A 71-year-old retired farmer, who had beaten the odds by surviving major surgery, unexpectedly died from asphyxiation when a tracheostomy tube, which had been inserted in his throat to help him breathe, became dislodged after nurses at NUIG turned him on his side for a wash, an inquest in to his death heard last Thursday.
The Coroner’s Court heard how Frank Grenham of Falty, Oldtown, Athlone, had initially been admitted to Portiuncula Hospital in Ballinasloe but was immediately transferred to NUIG suffering from a ruptured aortic aneurism on June 28, 2007. However, following successful surgery, Mr Grenham had unexpectedly died on July 6, when medics “were washing his back”, his son Enda told the court.

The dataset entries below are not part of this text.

Section HandOver.
Context `{StdSort} (pc : bool) (nid root sz : Z) (n : Numa) (nd : Node) (m : Memory (list PageRange)).
Context (Hsz : 0 < sz < 2 ^ 40) (Hnd : nodes n = [nd]) (Hok : Forall block_ok (memblocks nd)) (Hsep : blocks_sep (memblocks nd)).
Context (Hpt : pt_ok (early_alloc NidAny) root m).
Context (Hcov : forall x, cover (allocator m) x -> section_map_pages sz <= x /\ exists b, b ∈ memblocks nd /\ in_block b x).
Context (Hun : forall va, kVMemStart <= va < kVMemStart + kPageSize -> translate (words m) root va = None).

Lemma trans_Init_node fp : wf_ranges 0 fp -> on_node fp -> (forall x, cover fp x -> cover (allocator m) x) ->
  match trans_Init (early_alloc nid) kVMemStart root (mkMemory (words m) fp) with
  | Ok m' => node_ok nid root m' /\ exists p, cover fp p /\ page_zero p m' /\
      (forall va, canonical va -> translate (words m') root va =
         if decide (kVMemStart <= va < kVMemStart + kPageSize) then Some (ToAddr p + (va - kVMemStart)) else translate (words m) root va) /\
      (forall q, cover (allocator m') q -> cover fp q /\ q <> p) /\
      (forall q, cover fp q -> ~ cover (allocator m') q -> q <> p -> is_table root m' q) /\ ~ is_table root m' p /\
      (forall q, is_table root m' q -> ~ cover (allocator m') q) /\
      (forall q, is_table root m' q -> is_table root m q \/ cover fp q)
  | Fail f => f = Aborted
  end.
Proof using Hpt Hun.
  intros W Hon Hsub.
  pose proof (@trans_Init_spec _ (early_alloc nid) (node_source nid) root (mkMemory (words m) fp) kVMemStart
    ltac:(intros a a' [Ha _]; by apply early_not_none) (node_pt_ok nid root m fp Hpt W Hon Hsub) ltac:(done)
    ltac:(right; by vm_compute) ltac:(by exists (kVMemStart / kPageSize)) Hun) as Ht.
  destruct (trans_Init _ _ _ _) as [m'|f]; [| destruct Ht as (a & _ & Hf); by eapply early_fail].
  destruct Ht as (Hpt' & p & Hp & Hz & Htr & Hs & Hu & Hnt & Hl). split; [done |]. exists p.
  pose proof Hpt' as ([[_ Hb] _] & _ & Hfr).
  split_and!; [done | done | done | done | | | |].
  - intros q H1 H2 H3. split; [| by apply Hu]. destruct Hpt as ([_ Hb0] & _). pose proof (wf_ranges_cover _ _ _ W H1). specialize (Hb0 q (Hsub _ H1)). lia.
  - intros [_ (d & va & Hd & Htb)]. by apply (Hnt d va Hd).
  - intros q [_ (d & va & Hd & Htb)] Hc. destruct (Hfr q Hc) as [Hn _]. by apply (Hn d va Hd).
  - intros q [Hr (d & va & Hd & Htb)]. destruct (Hl d va _ Hd Htb) as [?|(x & Heq & Hx)]; [left; split; [done | by exists d, va] | right].
    cbn in Hx. destruct Hpt as ([_ Hb0] & _). pose proof (wf_ranges_cover _ _ _ W Hx). specialize (Hb0 x (Hsub _ Hx)).
    by rewrite (ToAddr_inj q x Hr ltac:(lia) Heq).
Qed.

A staff nurse gave evidence that before midnight on June 5 she had queried a “leaking” sound coming from the patient. However, after consultations with a senior nurse and a doctor everything was found to be normal. She said that due to a request from the patient she began to wash him at 5.15am on July 6 with the assistance of a senior nurse and a care assistant. However, when Mr Grenham was turned on his side an alarm sounded on the ventilator. He was immediately put on his back and attempts to ventilate or “bag” him manually failed.
Dr Donal Courtney then gave evidence that Mr Grenham that the operation to repair the ruptured aneurism had been “stormy”. However when he was moved to the intensive care unit Dr Courtney said that his “condition slowly improved”. He added that his recovery had been impressive as eighty per cent of patients with a ruptured main vessel never even made it to hospital and out of the 20 per cent who did half of them did not survive.
Consultant anaesthetist, Dr Brian Harte, said that the tube had been held in position by tape and velcro ties. He said that the loss of ventilation and the “bagging” caused the surgical emphysema and a major problem with the false passage occurred when the tube “didn’t come out all the way”. Regarding the “leaking sound” Dr Harte said that if all “ventilator parameters are normal, and patient is sitting up and responding” then this would be “tolerated”. Dr Harte said that the tie used to secure the tube is standard practise in all hospitals however following this incident the hospital have been discussing the possibility of reviewing the process.
Consultant pathologist, Dr Teresa McHale said that Mr Grenham had had a previous heart attack, suffered from a rapid irregular heart beat and had two stents inserted into coronary arteries. She that the tracheostomy tube had become displaced and had entered a “false passage” (when the tube travels in to the soft tissue and instead of air getting into the trachea (windpipe ) it goes in to the tissue causing surgical emphysema ).
After hearing the evidence presented, West Galway Coroner, Dr Ciaran McLoughlin, said that he would describe the incident as an “accident not misadventure as no one could have anticipated it”. Dr McLoughlin then recorded the verdict that Frank Grenham had died from asphyxia due to the interruption of the ventilation as a result of the tracheostomy tube re-siting in a false passage anterior to the trachea. To Mr Grenham’s family Dr McLoughlin offered his deepest sympathies for the untimely death.